Once the line containing "let n := len x in" is found in the records below, return it and each following line exactly, up to and including the line containing "let extra_points := map", and nothing else.

Dataset entries
==============================
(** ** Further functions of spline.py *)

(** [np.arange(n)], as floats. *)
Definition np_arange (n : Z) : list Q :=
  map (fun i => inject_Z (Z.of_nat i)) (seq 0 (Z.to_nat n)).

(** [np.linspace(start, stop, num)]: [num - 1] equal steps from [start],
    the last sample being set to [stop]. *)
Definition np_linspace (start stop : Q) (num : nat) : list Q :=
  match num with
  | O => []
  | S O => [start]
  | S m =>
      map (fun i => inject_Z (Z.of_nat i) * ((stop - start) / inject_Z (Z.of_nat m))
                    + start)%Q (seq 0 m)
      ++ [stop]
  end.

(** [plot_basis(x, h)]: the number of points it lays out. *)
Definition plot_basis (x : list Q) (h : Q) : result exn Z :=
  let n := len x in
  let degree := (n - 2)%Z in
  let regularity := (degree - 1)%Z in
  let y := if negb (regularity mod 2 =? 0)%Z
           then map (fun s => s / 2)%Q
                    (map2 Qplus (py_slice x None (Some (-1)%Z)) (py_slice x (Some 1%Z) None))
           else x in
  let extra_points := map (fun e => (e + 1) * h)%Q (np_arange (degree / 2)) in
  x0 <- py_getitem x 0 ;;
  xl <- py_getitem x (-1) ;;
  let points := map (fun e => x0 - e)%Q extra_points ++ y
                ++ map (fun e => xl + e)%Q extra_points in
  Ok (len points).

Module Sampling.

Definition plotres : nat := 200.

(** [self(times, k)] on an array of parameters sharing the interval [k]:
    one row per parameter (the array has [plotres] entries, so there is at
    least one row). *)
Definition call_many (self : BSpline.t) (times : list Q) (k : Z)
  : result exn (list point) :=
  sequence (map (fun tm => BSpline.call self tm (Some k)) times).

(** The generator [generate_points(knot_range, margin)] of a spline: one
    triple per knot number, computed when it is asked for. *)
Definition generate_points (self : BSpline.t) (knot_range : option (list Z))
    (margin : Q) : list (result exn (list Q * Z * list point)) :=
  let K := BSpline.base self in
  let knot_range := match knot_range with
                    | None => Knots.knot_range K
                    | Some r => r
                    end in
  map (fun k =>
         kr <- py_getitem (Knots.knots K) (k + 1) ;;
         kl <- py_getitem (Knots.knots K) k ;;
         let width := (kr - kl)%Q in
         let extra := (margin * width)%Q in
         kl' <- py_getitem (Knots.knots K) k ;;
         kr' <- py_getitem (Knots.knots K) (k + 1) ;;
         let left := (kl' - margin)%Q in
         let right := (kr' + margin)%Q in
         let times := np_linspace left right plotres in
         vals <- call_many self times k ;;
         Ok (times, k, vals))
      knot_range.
==============================
_Answer to this task:_
  let n := len x in
  let degree := (n - 2)%Z in
  let regularity := (degree - 1)%Z in
  let y := if negb (regularity mod 2 =? 0)%Z
           then map (fun s => s / 2)%Q
                    (map2 Qplus (py_slice x None (Some (-1)%Z)) (py_slice x (Some 1%Z) None))
           else x in
  let extra_points := map (fun e => (e + 1) * h)%Q (np_arange (degree / 2)) in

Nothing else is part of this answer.